Department of Oncology, Hadassah Medical Organization and Faculty of Medicine, Hebrew University of Jerusalem, Jerusalem, Israel.
School of Behavioral Sciences, The Academic College of Tel Aviv-Yafo, Rabenu Yeruham St, 86162, Yaffo, Israel.
Int J Equity Health. 2021 Apr 10;20(1):99. doi: 10.1186/s12939-021-01437-y.
Most cancer patients prefer to die at home; however, many die in hospital. The aim of the current study is to elucidate the association between dying at home and various personal factors in the Israeli population of cancer patients.
Data on cancer incidence (2008-2015) and death (2008-2017) was provided by the Israeli Central Bureau of Statistics and the Israel National Cancer Registry. Binary logistic regression analyses were performed to assess odds ratios for death at home following cancer diagnosis while controlling for age, sex, ethnicity, years of education, residential socioeconomic score, and time from diagnosis. We also assessed the relation between place of death and specific cancer sites, as well as the time trend from 2008 to 2017.
About one quarter (26.7%) of the study population died at home. Death at home was most frequent among patients diagnosed with brain tumors (37.0%), while it was the lowest among patients with hematologic malignancies (lymphoma and leukemia, 20.3 and 20.0%, respectively). Rates of dying at home among patients with residential socioeconomic scores of 1, 2-9, and 10 were about 15, 30, and 42.9%, respectively. In patients from the 4th to the 7th decades of life, rates of death at home increased at a linear rate that increased exponentially from the 8th decade onwards. After controlling for potential confounders, predictive variables for death at home included age (OR = 1.020 per year, 95% CI 1.017-1.024), male sex (OR = 1.18, 95% CI 1.077-1.294), years of education (OR = 1.029 per year, 95% CI 1.018-1.040), and time from diagnosis (OR = 1.003 per month, 95% CI 1.001-1.005 all p < 0.001). No trend was seen from 2008 to 2013, while from 2014 to 2017 a slight increase in the rate of death at home was seen each year.
These results indicate wide variability in death at home exists among patients of different ages, sex, education, socioeconomic status and time from diagnosis. These findings stress the importance of delivering quality palliative care at home, mainly for patients with hematologic malignancies, younger patients, and patients of very low socioeconomic status. Understanding the complex mechanisms whereby patient preferences and the above variables may determine the preferred place of death remains an important research priority.

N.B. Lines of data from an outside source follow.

(** X1: with the store URL or the store token unset or empty, a run of
    either profile raises [ValueError] at once: it logs the failure
    and does nothing else (no request to the store, to the site or to
    Telegram). *)
Theorem run_check_store_unconfigured p E dry_run σ :
  unset (environ E) "UPSTASH_REDIS_REST_URL"
  ∨ unset (environ E) "UPSTASH_REDIS_REST_TOKEN" →
  let msg := "UPSTASH_REDIS_REST_URL and UPSTASH_REDIS_REST_TOKEN must be set" in
  run_check p E dry_run σ
  = (Raise (ValueError msg),
     with_logged (logged σ ++ [ERROR ("[check] Failed: " +:+ msg)]) σ).
Proof.
  intros Hun msg.
  assert (Hraise : get_redis_client (globals_of p (environ E)) σ
                   = (Raise (ValueError msg), σ)).
  { apply get_redis_client_unconfigured.
    rewrite store_url_var, store_token_var, !unset_getenv. done. }
  destruct p; simpl in Hraise;
    [unfold run_check, flask_app.run_check|unfold run_check, toyota.run_check];
    unfold log_and_reraise, try_except;
    by erewrite bind_raise by exact Hraise.
Qed.

Lemma run_check_store_unconfigured_witness :
  let E := env_serving ∅ [lot_listing "A"] in
  (run_check Toyota E false state_fresh).1
  = Raise (ValueError
      "UPSTASH_REDIS_REST_URL and UPSTASH_REDIS_REST_TOKEN must be set")
  ∧ redis_log (run_check Toyota E false state_fresh).2 = []
  ∧ site_log (run_check Toyota E false state_fresh).2 = []
  ∧ outbox (run_check Toyota E false state_fresh).2 = [].
Proof.
  intros E.
  rewrite (run_check_store_unconfigured Toyota E false state_fresh)
    by (left; left; reflexivity).
  repeat split.
Defined.

(** [rstrip('/')] takes off every trailing slash and nothing else. *)
Lemma rstrip_slash_spec s :
  ∃ n, s = rstrip_slash s +:+ slashes n ∧ ∀ t, rstrip_slash s ≠ t +:+ "/".
Proof.
  induction s as [|c s (n & Hs & Hno)].
  { exists 0. split; [done|]. by intros [|??]. }
  cbn [rstrip_slash].
  destruct (rstrip_slash s) as [|c' r] eqn:Hr.
  - rewrite append_nil_l in Hs.
    destruct (Ascii.eqb c "/") eqn:Hc.
    + apply Ascii.eqb_eq in Hc as ->. exists (S n). rewrite append_nil_l.
      split; [by rewrite Hs|]. by intros [|??].
    + exists n. rewrite append_cons, append_nil_l. split; [by rewrite Hs|].
      intros [|x t]; rewrite ?append_nil_l, ?append_cons.
      * intros [= ->]. by rewrite Ascii.eqb_refl in Hc.
      * intros [= _ H]. by destruct t.
  - exists n. rewrite append_cons. split; [by rewrite Hs|].
    intros [|x t]; rewrite ?append_nil_l, ?append_cons.
    + done.
    + intros [= _ H]. by apply (Hno t).
Qed.

(** X2: when both store variables are set, [get_redis_client] returns,
    without touching anything, a client that holds the token as it is
    and the URL with its trailing slashes, all of them and nothing
    else, taken off. *)
Theorem get_redis_client_url G σ :
  store_configured G →
  ∃ self n,
    get_redis_client G σ = (Ok self, σ)
    ∧ token self = py_str (UPSTASH_REDIS_REST_TOKEN G)
    ∧ py_str (UPSTASH_REDIS_REST_URL G) = url self +:+ slashes n
    ∧ ∀ t, url self ≠ t +:+ "/".
Proof.
  intros Hcfg. rewrite get_redis_client_configured by done.
  destruct (rstrip_slash_spec (py_str (UPSTASH_REDIS_REST_URL G)))
    as (n & Hs & Hno).
  eexists _, n. split; [reflexivity|]. simpl. done.
Qed.

Lemma get_redis_client_url_witness :
  ∃ self,
    get_redis_client (flask_app.G environ_lexus_only) state_fresh
    = (Ok self, state_fresh)
    ∧ url self = "https://example.upstash.io".
Proof.
  destruct (get_redis_client_url (flask_app.G environ_lexus_only) state_fresh)
    as (self & n & Hrun & _ & _ & _).
  { split; vm_compute; reflexivity. }
  exists self. split; [exact Hrun|].
  vm_compute in Hrun. by injection Hrun as <-.
Defined.


(** *** The two [run_check] as one *)

Lemma run_check_both_eq p E dry_run :
  run_check p E dry_run
  = run_check_both (globals_of p (environ E)) (reads_dry_run p) E
      (reads_dry_run p && dry_run).
Proof. destruct p; reflexivity. Qed.

(** *** Outcomes *)

Lemma ends_weaken {A} (m : M A) σ (Q Q' : res A → state → Prop) :
  ends m σ Q → (∀ r σ', Q r σ' → Q' r σ') → ends m σ Q'.
Proof. unfold ends. auto. Qed.

Lemma ends_bind {A B} (m : M A) (k : A → M B) σ Q :
  ends m σ (λ r σ1, match r with
                    | Ok a => ends (k a) σ1 Q
                    | Raise e => Q (Raise e) σ1
                    end) →
  ends (bind m k) σ Q.
Proof. unfold ends, bind. by destruct (m σ) as [[a|e] σ1]. Qed.

Lemma ends_try {A} (m : M A) (h : exn → M A) σ Q :
  ends m σ (λ r σ1, match r with
                    | Ok a => Q (Ok a) σ1
                    | Raise e => ends (h e) σ1 Q
                    end) →
  ends (try_except m h) σ Q.
Proof. unfold ends, try_except. by destruct (m σ) as [[a|e] σ1]. Qed.

(** A failure of the body of [run_check] is logged and raised again. *)
Lemma ends_log_and_reraise {A} (m : M A) σ Q :
  ends m σ (λ r σ1,
    match r with
    | Ok a => Q (Ok a) σ1
    | Raise e =>
        Q (Raise e)
          (with_logged (logged σ1 ++ [ERROR ("[check] Failed: " +:+ exn_str e)]) σ1)
    end) →
  ends (log_and_reraise m) σ Q.
Proof.
  unfold ends, log_and_reraise, try_except. by destruct (m σ) as [[a|e] σ1].
Qed.

(** What one request does, whatever happens to it on the way. *)
Lemma request_ends E self c σ :
  ends (_request E self c) σ (λ r σ',
    redis_log σ' = redis_log σ ++ [c] ∧ outbox σ' = outbox σ
    ∧ site_log σ' = site_log σ ∧ logged σ' = logged σ ∧ sleeps σ' = sleeps σ
    ∧ match r with
      | Ok v => redis_exec c (redis σ) = (inr v, redis σ')
      | Raise _ => redis σ' = redis σ ∨ redis σ' = (redis_exec c (redis σ)).2
      end).
Proof.
  unfold ends, _request.
  destruct (redis_net E (length (redis_log σ)));
    [destruct (redis_exec c (redis σ)) as [[err|v] d]| |]; simpl; auto 10.
Qed.

Lemma exists_ends E self k σ :
  ends (exists_ E self k) σ (λ r σ',
    redis σ' = redis σ ∧ redis_log σ' = redis_log σ ++ [EXISTS k]
    ∧ outbox σ' = outbox σ ∧ site_log σ' = site_log σ
    ∧ logged σ' = logged σ ∧ sleeps σ' = sleeps σ
    ∧ ∀ b, r = Ok b → b = bool_decide (is_Some (redis σ !! k))).
Proof.
  unfold exists_. apply ends_bind.
  eapply ends_weaken; [apply request_ends|].
  intros [v|e] σ' (Hl & Ho & Hs & Hg & Hz & Hx); simpl in Hx.
  - injection Hx as <- Hd. unfold ends. simpl. repeat split; try done.
    intros b [= <-]. by destruct (redis σ !! k).
  - repeat split; try done. by destruct Hx.
Qed.

Lemma smembers_ends E self k σ :
  ends (smembers E self k) σ (λ r σ',
    redis σ' = redis σ ∧ redis_log σ' = redis_log σ ++ [SMEMBERS k]
    ∧ outbox σ' = outbox σ ∧ site_log σ' = site_log σ
    ∧ logged σ' = logged σ ∧ sleeps σ' = sleeps σ
    ∧ ∀ S, r = Ok S → S = members (redis σ) k ∧ usable (redis σ) k).
Proof.
  unfold smembers. apply ends_bind.
  eapply ends_weaken; [apply request_ends|].
  intros [v|e] σ' (Hl & Ho & Hs & Hg & Hz & Hx); simpl in Hx.
  - unfold ends, lift, members, usable. simpl.
    destruct (redis σ !! k) as [[s|m]|] eqn:Hk; simplify_eq/=.
    + do 6 (split; [done|]). intros S' [= <-]. split; [|done].
      apply set_eq. intros x. by rewrite elem_of_list_to_set, elem_of_elements.
    + do 6 (split; [done|]). by intros S' [= <-].
  - assert (redis σ' = redis σ) as ->.
    { destruct Hx as [?|Hx]; [done|]. rewrite Hx.
      by destruct (redis σ !! k) as [[?|?]|]. }
    by repeat split.
Qed.

(** [fetch_listings] asks the site once and touches nothing else; its
    outcome depends on the state by the number of fetches made so far
    only. *)
Lemma fetch_state E G σ :
  (fetch_listings E G σ).2 = with_site_log (site_log σ ++ [request_url G]) σ.
Proof.
  unfold fetch_listings.
  by repeat (match goal with |- context [match ?x with _ => _ end] => destruct x end).
Qed.

Lemma fetch_outcome E G σ σ1 :
  site_log σ1 = site_log σ → (fetch_listings E G σ1).1 = (fetch_listings E G σ).1.
Proof.
  intros Hs. unfold fetch_listings. rewrite Hs.
  by repeat (match goal with |- context [match ?x with _ => _ end] => destruct x end).
Qed.

Lemma fetch_ends E G σ :
  ends (fetch_listings E G) σ (λ r σ',
    r = (fetch_listings E G σ).1
    ∧ σ' = with_site_log (site_log σ ++ [request_url G]) σ).
Proof. unfold ends. by rewrite fetch_state. Qed.

(** *** A run while the site is down *)

Lemma only_read_refl σ : only_read σ σ.
Proof. do 3 (split; [done|]). exists []. by rewrite app_nil_r. Qed.

Lemma only_read_logged σ σ' l : only_read σ σ' → only_read σ (with_logged l σ').
Proof. done. Qed.

Lemma only_read_step σ σ1 σ2 c :
  only_read σ σ1 → read_only c →
  redis σ2 = redis σ1 → outbox σ2 = outbox σ1 → sleeps σ2 = sleeps σ1 →
  redis_log σ2 = redis_log σ1 ++ [c] → only_read σ σ2.
Proof.
  intros (Hr & Ho & Hz & cs & Hl & Hcs) Hc Hr2 Ho2 Hz2 Hl2.
  repeat split; [congruence..|]. exists (cs ++ [c]).
  rewrite Hl2, Hl, app_assoc. split; [done|].
  apply Forall_app. split; [done|]. by apply Forall_singleton.
Qed.

Lemma only_read_quiet σ σ1 σ2 :
  only_read σ σ1 →
  redis σ2 = redis σ1 → outbox σ2 = outbox σ1 → sleeps σ2 = sleeps σ1 →
  redis_log σ2 = redis_log σ1 → only_read σ σ2.
Proof.
  intros (Hr & Ho & Hz & cs & Hl & Hcs) Hr2 Ho2 Hz2 Hl2.
  repeat split; [congruence..|]. exists cs. split; [congruence|done].
Qed.

(** The fetch that fails, wherever it stands in the run. *)
Lemma fetch_fails_ends E G σ σ1 e0 {B} (k : list listing → M B) Q :
  (fetch_listings E G σ).1 = Raise e0 → site_log σ1 = site_log σ →
  (∀ e σ2, redis σ2 = redis σ1 → outbox σ2 = outbox σ1 →
           sleeps σ2 = sleeps σ1 → redis_log σ2 = redis_log σ1 →
           Q (Raise e) σ2) →
  ends (bind (fetch_listings E G) k) σ1 Q.
Proof.
  intros Hf Hs HQ. apply ends_bind.
  eapply ends_weaken; [apply fetch_ends|]. intros r σ2 [-> ->].
  rewrite (fetch_outcome E G σ σ1), Hf by done. by apply HQ.
Qed.

Lemma both_site_failure G verbose E dry_run σ e0 :
  (fetch_listings E G σ).1 = Raise e0 →
  ends (run_check_both G verbose E dry_run) σ (λ r σ',
    (∃ e, r = Raise e) ∧ only_read σ σ').
Proof.
  intros Hf. unfold run_check_both.
  apply ends_log_and_reraise, ends_bind.
  unfold ends at 1.
  pose proof (get_redis_client_state G σ) as H0.
  destruct (get_redis_client G σ) as [[self|e] σ0]; simpl in H0; subst σ0; simpl.
  2:{ split; [eauto|]. apply only_read_logged, only_read_refl. }
  apply ends_bind. eapply ends_weaken; [apply exists_ends|].
  intros [b|e] σ1 (Hr & Hl & Ho & Hs & Hg & Hz & Hb).
  2:{ split; [eauto|]. apply only_read_logged.
      by apply (only_read_step σ σ σ1 (EXISTS (STORAGE_INIT_KEY G)));
        [apply only_read_refl|..]. }
  assert (H1 : only_read σ σ1).
  { by apply (only_read_step σ σ σ1 (EXISTS (STORAGE_INIT_KEY G)));
      [apply only_read_refl|..]. }
  destruct b; simpl.
  - apply (fetch_fails_ends E G σ σ1 e0); [done..|].
    intros e σ2 ????. split; [eauto|].
    by apply only_read_logged, (only_read_quiet σ σ1).
  - unfold bootstrap. apply ends_bind. unfold ends at 1. simpl.
    apply (fetch_fails_ends E G σ _ e0); [done..|].
    intros e σ2 ????. split; [eauto|].
    by apply only_read_logged, (only_read_quiet σ σ1).
Qed.

(** X3: when the site does not hand over a snapshot (no answer, a status
    other than 200, a body that is not JSON or has no [data]), the run
    of either profile raises; whatever the store does, it is left as it
    was, in particular without the init-flag if it had none, and
    nothing is sent to Telegram. *)
Theorem site_failure_changes_nothing p E dry_run σ e0 :
  (fetch_listings E (globals_of p (environ E)) σ).1 = Raise e0 →
  ∃ e σ', run_check p E dry_run σ = (Raise e, σ') ∧ only_read σ σ'.
Proof.
  intros Hf. rewrite run_check_both_eq.
  pose proof (both_site_failure _ (reads_dry_run p) E
                (reads_dry_run p && dry_run) σ e0 Hf) as H.
  unfold ends in H.
  destruct (run_check_both _ _ _ _ σ) as [r σ']. simpl in H.
  destruct H as ([e ->] & H). by exists e, σ'.
Qed.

大多数癌症患者更愿意在家中离世,但许多人最终还是在医院去世。本研究旨在阐明在以色列癌症患者人群中,在家中离世与各种个人因素之间的关联。
通过以色列中央统计局和以色列国家癌症登记处提供了癌症发病(2008-2015 年)和死亡(2008-2017 年)的数据。采用二元逻辑回归分析,在校正年龄、性别、种族、受教育年限、居住社会经济评分和诊断后时间等因素后,评估癌症诊断后在家中死亡的比值比。我们还评估了死亡地点与特定癌症部位之间的关系,以及 2008 年至 2017 年的时间趋势。
研究人群中约有四分之一(26.7%)的人在家中去世。在家中去世的患者中,脑肿瘤患者(37.0%)最多,而血液恶性肿瘤患者(淋巴瘤和白血病,分别为 20.3%和 20.0%)则最少。居住社会经济评分 1、2-9 和 10 的患者中,在家中去世的比例分别约为 15%、30%和 42.9%。在 40 岁至 70 岁的患者中,在家中去世的比例呈线性增加,从 80 岁开始呈指数级增加。在校正潜在混杂因素后,在家中去世的预测变量包括年龄(每年增加 1.020,95%CI 1.017-1.024)、男性(OR=1.18,95%CI 1.077-1.294)、受教育年限(每年增加 1.029,95%CI 1.018-1.040)和诊断后时间(每月增加 1.003,95%CI 1.001-1.005,均 p<0.001)。2008 年至 2013 年未见趋势,而 2014 年至 2017 年每年在家中去世的比例略有增加。
这些结果表明,不同年龄、性别、教育程度、社会经济地位和诊断后时间的患者在家中去世的情况存在很大差异。这些发现强调了在家庭中提供高质量姑息治疗的重要性,特别是针对血液恶性肿瘤患者、年轻患者和社会经济地位极低的患者。了解患者偏好和上述变量如何决定首选死亡地点的复杂机制仍然是一个重要的研究重点。